• _Exercise requirements_:
In the records below, find the line holding "[|r rest]; simpl." and the line holding "by intros ? [= <-].". Set down both, with every line between them, exactly.

• _Exercise input_:
◆ ◆ ◆ ◆ ◆

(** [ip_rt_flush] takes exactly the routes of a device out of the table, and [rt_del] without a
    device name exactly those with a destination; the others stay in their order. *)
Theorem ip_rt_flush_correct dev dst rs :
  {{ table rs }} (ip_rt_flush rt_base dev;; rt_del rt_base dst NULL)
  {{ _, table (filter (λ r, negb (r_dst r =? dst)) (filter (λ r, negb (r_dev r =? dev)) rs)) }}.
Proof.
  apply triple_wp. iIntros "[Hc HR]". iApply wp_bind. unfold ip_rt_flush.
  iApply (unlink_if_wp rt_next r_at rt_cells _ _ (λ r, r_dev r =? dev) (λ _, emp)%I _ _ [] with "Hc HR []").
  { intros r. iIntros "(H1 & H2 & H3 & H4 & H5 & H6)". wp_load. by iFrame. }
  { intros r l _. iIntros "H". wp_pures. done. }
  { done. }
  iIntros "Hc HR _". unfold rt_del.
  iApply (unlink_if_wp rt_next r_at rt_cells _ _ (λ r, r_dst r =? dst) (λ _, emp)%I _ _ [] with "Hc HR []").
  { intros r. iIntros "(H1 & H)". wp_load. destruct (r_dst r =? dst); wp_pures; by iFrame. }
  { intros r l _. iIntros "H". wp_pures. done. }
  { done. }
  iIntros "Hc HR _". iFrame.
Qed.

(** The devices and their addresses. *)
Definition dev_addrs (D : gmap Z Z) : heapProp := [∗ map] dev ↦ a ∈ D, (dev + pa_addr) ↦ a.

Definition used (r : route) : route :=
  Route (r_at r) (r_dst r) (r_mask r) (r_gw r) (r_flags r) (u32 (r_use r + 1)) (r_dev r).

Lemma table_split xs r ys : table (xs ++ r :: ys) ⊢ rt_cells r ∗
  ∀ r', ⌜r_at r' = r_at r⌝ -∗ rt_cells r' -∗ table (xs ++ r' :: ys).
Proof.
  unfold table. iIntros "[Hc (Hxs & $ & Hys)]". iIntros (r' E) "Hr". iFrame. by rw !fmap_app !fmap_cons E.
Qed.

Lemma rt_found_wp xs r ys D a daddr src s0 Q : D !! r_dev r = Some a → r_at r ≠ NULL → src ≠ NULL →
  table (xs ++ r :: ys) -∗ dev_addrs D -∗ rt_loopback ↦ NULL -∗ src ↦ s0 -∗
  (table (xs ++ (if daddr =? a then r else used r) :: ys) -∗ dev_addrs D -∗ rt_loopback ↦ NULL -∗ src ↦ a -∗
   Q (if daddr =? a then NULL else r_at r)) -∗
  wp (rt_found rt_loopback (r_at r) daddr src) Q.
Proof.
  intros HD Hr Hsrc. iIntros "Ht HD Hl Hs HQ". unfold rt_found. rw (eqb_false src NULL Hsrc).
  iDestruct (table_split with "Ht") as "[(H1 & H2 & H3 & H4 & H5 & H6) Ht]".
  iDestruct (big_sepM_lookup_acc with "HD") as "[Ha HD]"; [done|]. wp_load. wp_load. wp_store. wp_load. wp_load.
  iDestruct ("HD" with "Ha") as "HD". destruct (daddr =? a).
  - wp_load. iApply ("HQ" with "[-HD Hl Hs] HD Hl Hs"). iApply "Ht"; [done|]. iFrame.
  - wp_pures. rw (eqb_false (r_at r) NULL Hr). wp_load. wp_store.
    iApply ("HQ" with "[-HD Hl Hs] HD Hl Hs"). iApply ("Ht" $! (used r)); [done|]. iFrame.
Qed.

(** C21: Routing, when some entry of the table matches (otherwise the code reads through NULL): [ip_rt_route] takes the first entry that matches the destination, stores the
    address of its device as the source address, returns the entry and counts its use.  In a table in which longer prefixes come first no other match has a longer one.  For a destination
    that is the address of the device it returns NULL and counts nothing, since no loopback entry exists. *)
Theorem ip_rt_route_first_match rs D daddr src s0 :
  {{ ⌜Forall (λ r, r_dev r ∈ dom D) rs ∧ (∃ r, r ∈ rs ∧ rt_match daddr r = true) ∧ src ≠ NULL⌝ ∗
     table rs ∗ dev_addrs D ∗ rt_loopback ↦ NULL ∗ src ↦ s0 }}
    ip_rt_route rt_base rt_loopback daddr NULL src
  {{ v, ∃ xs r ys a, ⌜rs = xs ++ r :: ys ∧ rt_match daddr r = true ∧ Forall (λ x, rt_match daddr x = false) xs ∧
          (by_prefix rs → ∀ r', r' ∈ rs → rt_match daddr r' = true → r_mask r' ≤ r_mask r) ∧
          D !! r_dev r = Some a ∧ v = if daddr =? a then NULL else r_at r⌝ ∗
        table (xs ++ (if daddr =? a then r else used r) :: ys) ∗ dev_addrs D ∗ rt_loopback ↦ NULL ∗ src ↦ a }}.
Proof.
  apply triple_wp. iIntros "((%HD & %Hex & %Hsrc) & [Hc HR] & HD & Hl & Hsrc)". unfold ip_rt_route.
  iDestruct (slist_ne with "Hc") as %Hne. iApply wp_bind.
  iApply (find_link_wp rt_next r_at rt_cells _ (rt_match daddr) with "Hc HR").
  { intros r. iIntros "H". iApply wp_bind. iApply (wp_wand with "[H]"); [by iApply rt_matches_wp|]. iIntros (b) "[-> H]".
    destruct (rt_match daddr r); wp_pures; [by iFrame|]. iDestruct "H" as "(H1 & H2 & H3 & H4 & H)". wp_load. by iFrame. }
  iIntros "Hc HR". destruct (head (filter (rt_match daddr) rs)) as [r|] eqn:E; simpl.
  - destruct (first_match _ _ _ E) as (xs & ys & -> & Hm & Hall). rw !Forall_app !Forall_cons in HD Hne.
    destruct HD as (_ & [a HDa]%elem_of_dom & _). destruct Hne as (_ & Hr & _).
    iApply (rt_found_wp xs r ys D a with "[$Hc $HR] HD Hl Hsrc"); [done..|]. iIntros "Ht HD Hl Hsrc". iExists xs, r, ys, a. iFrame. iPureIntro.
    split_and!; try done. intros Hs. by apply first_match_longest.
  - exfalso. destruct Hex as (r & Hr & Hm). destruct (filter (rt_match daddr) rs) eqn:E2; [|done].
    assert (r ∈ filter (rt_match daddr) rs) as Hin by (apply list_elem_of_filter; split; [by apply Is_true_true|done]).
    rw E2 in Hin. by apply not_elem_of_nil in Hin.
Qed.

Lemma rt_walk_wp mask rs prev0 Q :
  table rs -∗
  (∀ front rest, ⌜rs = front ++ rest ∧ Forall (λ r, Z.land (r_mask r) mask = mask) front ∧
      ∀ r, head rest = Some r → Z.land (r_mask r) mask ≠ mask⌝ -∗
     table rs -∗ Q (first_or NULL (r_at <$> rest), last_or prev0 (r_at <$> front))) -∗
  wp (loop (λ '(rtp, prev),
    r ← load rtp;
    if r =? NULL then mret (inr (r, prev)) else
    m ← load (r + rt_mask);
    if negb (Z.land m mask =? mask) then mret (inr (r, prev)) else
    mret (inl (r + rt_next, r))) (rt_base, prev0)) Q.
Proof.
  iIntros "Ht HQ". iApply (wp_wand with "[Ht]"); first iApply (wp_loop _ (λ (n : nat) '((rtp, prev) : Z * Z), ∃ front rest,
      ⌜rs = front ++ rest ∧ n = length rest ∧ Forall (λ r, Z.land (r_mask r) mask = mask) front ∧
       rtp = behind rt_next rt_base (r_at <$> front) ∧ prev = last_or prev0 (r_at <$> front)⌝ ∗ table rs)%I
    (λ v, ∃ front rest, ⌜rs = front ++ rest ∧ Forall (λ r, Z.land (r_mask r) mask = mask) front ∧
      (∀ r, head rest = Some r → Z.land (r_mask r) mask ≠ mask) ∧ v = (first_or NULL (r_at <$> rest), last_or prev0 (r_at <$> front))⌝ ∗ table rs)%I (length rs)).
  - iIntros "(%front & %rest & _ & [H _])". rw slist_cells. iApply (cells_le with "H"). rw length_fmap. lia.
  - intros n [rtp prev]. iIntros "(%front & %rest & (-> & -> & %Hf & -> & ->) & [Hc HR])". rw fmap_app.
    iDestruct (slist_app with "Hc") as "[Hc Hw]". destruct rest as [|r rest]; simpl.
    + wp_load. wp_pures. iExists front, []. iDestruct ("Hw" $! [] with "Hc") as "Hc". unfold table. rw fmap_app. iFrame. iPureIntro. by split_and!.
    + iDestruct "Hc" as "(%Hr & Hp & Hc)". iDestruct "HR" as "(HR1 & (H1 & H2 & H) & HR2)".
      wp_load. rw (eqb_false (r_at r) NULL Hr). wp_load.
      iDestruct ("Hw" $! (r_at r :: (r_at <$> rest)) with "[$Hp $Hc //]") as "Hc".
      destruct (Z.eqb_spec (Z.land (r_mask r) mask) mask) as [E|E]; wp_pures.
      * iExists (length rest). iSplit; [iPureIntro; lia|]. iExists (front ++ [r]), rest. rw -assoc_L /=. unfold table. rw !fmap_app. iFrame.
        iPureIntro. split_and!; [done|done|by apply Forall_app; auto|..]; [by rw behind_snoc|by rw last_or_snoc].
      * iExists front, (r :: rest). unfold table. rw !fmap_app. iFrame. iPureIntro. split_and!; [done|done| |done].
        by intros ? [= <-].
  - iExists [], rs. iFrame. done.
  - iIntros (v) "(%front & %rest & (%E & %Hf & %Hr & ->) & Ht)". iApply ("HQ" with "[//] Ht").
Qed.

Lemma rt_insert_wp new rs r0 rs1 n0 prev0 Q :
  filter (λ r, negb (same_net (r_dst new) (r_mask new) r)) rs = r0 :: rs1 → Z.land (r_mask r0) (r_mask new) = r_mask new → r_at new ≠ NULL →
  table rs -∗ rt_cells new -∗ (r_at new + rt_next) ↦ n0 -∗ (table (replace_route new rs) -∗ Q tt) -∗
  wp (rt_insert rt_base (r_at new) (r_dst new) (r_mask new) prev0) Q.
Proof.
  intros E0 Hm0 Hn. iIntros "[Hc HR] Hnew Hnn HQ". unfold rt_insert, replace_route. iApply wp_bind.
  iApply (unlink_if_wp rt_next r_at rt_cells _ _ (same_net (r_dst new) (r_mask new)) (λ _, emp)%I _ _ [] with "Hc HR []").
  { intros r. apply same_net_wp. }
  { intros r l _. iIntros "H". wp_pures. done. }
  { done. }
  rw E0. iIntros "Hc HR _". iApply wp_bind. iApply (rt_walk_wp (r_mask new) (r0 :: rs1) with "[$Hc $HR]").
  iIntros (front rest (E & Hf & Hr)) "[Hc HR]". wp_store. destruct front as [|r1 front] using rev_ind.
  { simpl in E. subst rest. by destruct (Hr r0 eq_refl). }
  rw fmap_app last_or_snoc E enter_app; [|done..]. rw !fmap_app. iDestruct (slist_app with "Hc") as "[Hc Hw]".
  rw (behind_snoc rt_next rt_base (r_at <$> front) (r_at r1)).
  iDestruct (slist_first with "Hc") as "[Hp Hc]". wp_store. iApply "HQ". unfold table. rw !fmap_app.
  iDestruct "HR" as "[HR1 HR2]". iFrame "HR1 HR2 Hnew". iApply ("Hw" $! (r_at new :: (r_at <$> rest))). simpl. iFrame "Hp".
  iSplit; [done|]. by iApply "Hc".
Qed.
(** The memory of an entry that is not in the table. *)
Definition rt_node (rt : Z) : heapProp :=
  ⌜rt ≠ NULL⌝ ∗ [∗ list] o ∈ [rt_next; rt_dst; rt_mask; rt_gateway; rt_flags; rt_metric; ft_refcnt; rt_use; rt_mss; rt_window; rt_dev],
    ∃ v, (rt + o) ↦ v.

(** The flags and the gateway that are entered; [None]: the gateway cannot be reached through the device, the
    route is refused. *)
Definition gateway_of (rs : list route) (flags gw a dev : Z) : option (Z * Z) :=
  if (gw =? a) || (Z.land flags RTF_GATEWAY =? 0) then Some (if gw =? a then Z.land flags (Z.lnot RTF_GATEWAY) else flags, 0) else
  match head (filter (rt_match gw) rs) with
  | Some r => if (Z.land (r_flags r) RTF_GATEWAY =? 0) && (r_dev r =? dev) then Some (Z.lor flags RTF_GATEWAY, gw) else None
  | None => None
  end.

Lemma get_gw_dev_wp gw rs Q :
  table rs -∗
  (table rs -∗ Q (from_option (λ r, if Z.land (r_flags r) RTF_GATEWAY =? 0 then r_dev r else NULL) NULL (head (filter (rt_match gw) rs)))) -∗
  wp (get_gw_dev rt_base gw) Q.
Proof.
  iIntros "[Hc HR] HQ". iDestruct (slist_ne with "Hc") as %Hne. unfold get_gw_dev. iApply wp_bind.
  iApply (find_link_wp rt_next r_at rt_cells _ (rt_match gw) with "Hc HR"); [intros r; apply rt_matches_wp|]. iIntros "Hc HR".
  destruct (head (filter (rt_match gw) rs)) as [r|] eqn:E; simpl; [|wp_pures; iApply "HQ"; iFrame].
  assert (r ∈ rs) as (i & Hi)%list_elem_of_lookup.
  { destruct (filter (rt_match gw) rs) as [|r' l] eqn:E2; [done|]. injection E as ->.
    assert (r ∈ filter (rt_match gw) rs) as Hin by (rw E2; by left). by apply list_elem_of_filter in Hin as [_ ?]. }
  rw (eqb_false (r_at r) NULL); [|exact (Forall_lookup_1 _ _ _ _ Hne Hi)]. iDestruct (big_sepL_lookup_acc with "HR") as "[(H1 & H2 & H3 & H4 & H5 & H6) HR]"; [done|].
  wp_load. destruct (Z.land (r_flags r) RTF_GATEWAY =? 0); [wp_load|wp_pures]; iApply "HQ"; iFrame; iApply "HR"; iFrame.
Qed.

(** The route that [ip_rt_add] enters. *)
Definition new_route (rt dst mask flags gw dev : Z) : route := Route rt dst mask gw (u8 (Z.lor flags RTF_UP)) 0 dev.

◆ ◆ ◆ ◆ ◆

• _Solution to this exercise_:
    iDestruct (slist_app with "Hc") as "[Hc Hw]". destruct rest as [|r rest]; simpl.
    + wp_load. wp_pures. iExists front, []. iDestruct ("Hw" $! [] with "Hc") as "Hc". unfold table. rw fmap_app. iFrame. iPureIntro. by split_and!.
    + iDestruct "Hc" as "(%Hr & Hp & Hc)". iDestruct "HR" as "(HR1 & (H1 & H2 & H) & HR2)".
      wp_load. rw (eqb_false (r_at r) NULL Hr). wp_load.
      iDestruct ("Hw" $! (r_at r :: (r_at <$> rest)) with "[$Hp $Hc //]") as "Hc".
      destruct (Z.eqb_spec (Z.land (r_mask r) mask) mask) as [E|E]; wp_pures.
      * iExists (length rest). iSplit; [iPureIntro; lia|]. iExists (front ++ [r]), rest. rw -assoc_L /=. unfold table. rw !fmap_app. iFrame.
        iPureIntro. split_and!; [done|done|by apply Forall_app; auto|..]; [by rw behind_snoc|by rw last_or_snoc].
      * iExists front, (r :: rest). unfold table. rw !fmap_app. iFrame. iPureIntro. split_and!; [done|done| |done].
        by intros ? [= <-].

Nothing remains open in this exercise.